MIAMI, FL. A state inspector visited Japanese Sokai Peruvian Sushi Bar on West Flagler Street on July 9, 2026, and found food not cooked to the required minimum temperature at a restaurant that serves raw and cooked fish, and where no employee demonstrated any allergen awareness. Six of the eight violations documented that day were classified high-severity. The restaurant was not closed.

What Inspectors Found

1HIGHFood not cooked to required minimum temperaturePathogen survival risk
2HIGHNo allergen awareness demonstrated32M Americans at risk
3HIGHFood contact surfaces not properly cleaned or sanitizedCross-contamination vector
4HIGHToxic chemicals improperly stored or labeledAcute poisoning risk
5HIGHInadequate handwashing facilitiesHygiene infrastructure failure
6HIGHImproper hand and arm washing techniqueTechnique failure
7INTInadequate or improperly maintained toilet facilitiesHygiene infrastructure
8INTEquipment in poor repair or conditionBacterial harborage

The undercooking violation stands out at a sushi and fusion restaurant, where both raw preparations and cooked proteins are served side by side. Inspectors also documented that food contact surfaces were not properly cleaned or sanitized, a finding that matters more at a sushi bar, where the same surfaces may touch raw fish, cooked proteins, and ready-to-eat items in rapid succession.
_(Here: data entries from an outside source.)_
(* ===== verification/Crossdock.v ===== *)
(** * The crossdock client (crossdock/main.c, crossdock/messages.h)

    The integration client: the messages it parses from JSON, the requests it
    answers, and its accept loop with the threads that serve. It is verified
    against an interface of OpenTracing tracers, of which the tracer of Tracer.v
    is an instance. The array variables the code leaves uninitialised start
    with arbitrary bytes; http-parser's table of statuses and jansson are
    parameters. *)
From S2P Require Import Prelude Machine Vector CString Float Clock Threading TraceId Hashtable.
From S2P Require Import Tag SpanContext Span Net Sampler Strategies Reporter Tracer Http.

(** ** Definitions *)

(** *** Statuses *)

Definition HTTP_STATUS_OK : Z := 200.
Definition HTTP_STATUS_BAD_REQUEST : Z := 400.
Definition HTTP_STATUS_NOT_FOUND : Z := 404.
Definition HTTP_STATUS_INTERNAL_SERVER_ERROR : Z := 500.

(** HTTP_STATUS_MAP of http_parser.h: the text of each status. *)
Class HttpStatus := { HTTP_STATUS_MAP : Z -> option cstr }.

(** *** Messages *)

Inductive transport_type := transport_type_http | transport_type_tchannel | transport_type_dummy.

(** The transport of a parsed message is not a [transport_type]: the pointer to
    its name has been stored over it. *)
Inductive stored_transport :=
  | transport (t : transport_type)
  | name_pointer (name : cstr).

Inductive downstream_message := DownstreamMessage {
  ds_service_name : option cstr;
  ds_server_role : option cstr;
  ds_host : option cstr;
  ds_port : option cstr;
  ds_transport : stored_transport;
  ds_downstream : option downstream_message;
}.

(** [memset(downstream, 0, sizeof( *downstream))]. *)
Definition zero_downstream : downstream_message :=
  DownstreamMessage None None None None (transport transport_type_http) None.

Record start_trace_request := StartTraceRequest {
  req_server_role : option cstr;
  req_sampled : bool;
  req_baggage : option cstr;
  req_downstream : downstream_message;
}.

Definition zero_request : start_trace_request :=
  StartTraceRequest None false None zero_downstream.

Record observed_span := ObservedSpan {
  obs_trace_id : option cstr;
  obs_sampled : bool;
  obs_baggage : option cstr;
}.

Section Messages.
Context {env : Env} {jansson : Jansson} {statuses : HttpStatus}.

(** The C library's allocator, whatever allocator is installed. *)
Definition libc_strdup (s : cstr) : M (option cstr) :=
  granted ← built_in_malloc; ret (if granted then Some s else None).

Definition http_status_line (status : Z) : M cstr :=
  match HTTP_STATUS_MAP status with
  | Some line => ret line
  | None => c_assert false;; fail Uninitialised
  end.

(** [result] is what the pointer points to; [None]: NULL. *)
Definition parse_transport_type (name : option cstr) (result : option transport_type)
    : Z * option transport_type :=
  match result, name with
  | None, _ | _, None | _, Some [] => (HTTP_STATUS_BAD_REQUEST, result)
  | Some _, Some (c :: s) =>
      let cmp (text : cstr) (t : transport_type) :=
        if strcmp (c :: s) text =? 0 then (HTTP_STATUS_OK, Some t)
        else (HTTP_STATUS_BAD_REQUEST, result) in
      if bool_decide (c = "D"%char) then cmp (lit "DUMMY") transport_type_dummy
      else if bool_decide (c = "H"%char) then cmp (lit "HTTP") transport_type_http
      else if bool_decide (c = "T"%char) then cmp (lit "TCHANNEL") transport_type_tchannel
      else (HTTP_STATUS_BAD_REQUEST, result)
  end.

Definition downstream_message_destroy (downstream : option downstream_message)
    : option downstream_message :=
  match downstream with None => None | Some _ => Some zero_downstream end.

Definition downstream_fields : list unpack_field :=
  [field_string (lit "serviceName"); field_string (lit "serverRole");
   field_string (lit "host"); field_string (lit "port"); field_string (lit "transport");
   field_optional (lit "downstream")].

Definition is_null {A} (p : option A) : bool := bool_decide (p = None).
Toxic chemicals were found improperly stored or labeled. That violation, alongside the two handwashing failures, points to a kitchen where basic safety protocols were not being followed at multiple stations simultaneously.

The allergen violation was its own category of concern. The inspector found no allergen awareness demonstrated by staff. At a restaurant that blends Japanese and Peruvian cuisine, common allergens including shellfish, fish, soy, and tree nuts move through nearly every dish on the menu.

What These Violations Mean

The undercooking violation is among the most direct paths from a restaurant kitchen to a hospital. Salmonella in poultry survives below 165 degrees Fahrenheit. At a sushi-fusion restaurant, the risk is compounded: raw fish preparations require rigorous temperature control to prevent bacterial growth, and if cooked items are also leaving the kitchen underdone, the margin for error collapses entirely.

The handwashing failures documented at Japanese Sokai compound every other violation on the list. Inadequate handwashing facilities means the physical infrastructure to wash hands properly was not in place. Improper technique means that even when an attempt was made, pathogens were not being removed. Together, those two violations mean contaminated hands were touching food, surfaces, and equipment throughout the kitchen.

Food contact surfaces that are not properly cleaned or sanitized become a transfer mechanism for whatever is on them. Cutting boards and prep surfaces that carry residue from one protein to the next can move bacteria from raw fish to a finished plate without any additional human contact. At a restaurant where cross-contamination between raw and cooked preparations is already a structural risk, unsanitized surfaces multiply that risk.

The allergen finding is not a paperwork violation. When no employee can demonstrate awareness of the allergens in the food they are preparing and serving, a customer with a shellfish or tree nut allergy is relying entirely on luck. Allergic reactions send 30,000 people to emergency rooms in the United States each year. This restaurant had no demonstrated system to prevent one.

The Longer Record

The July 9 inspection was not an outlier. State records show 26 inspections on file for Japanese Sokai, with 259 total violations accumulated across that history. That is an average of nearly 10 violations per inspection across the facility's recorded life.

The prior inspection record shows a persistent pattern of high-severity findings. In February 2026, five months before the July inspection, inspectors documented 4 high-severity and 2 intermediate violations. In April 2024, the tally was 6 high-severity and 3 intermediate violations, a near-identical profile to the July 2026 inspection. In August 2024, just four months after that six-violation inspection, another visit produced 7 high-severity violations.

The only clean inspection in recent history was August 5, 2024, which produced zero high or intermediate violations. That visit came three days after the 7-high-severity inspection on August 2, 2024, suggesting the restaurant cleaned up for a follow-up but did not sustain those conditions. By March 2025, high-severity violations had returned.

The restaurant has never been emergency-closed in its 26 inspections on record. After the July 9, 2026 inspection, with six high-severity violations documented including undercooked food, unsanitized food contact surfaces, improperly stored chemicals, and no allergen awareness among staff, it remained open.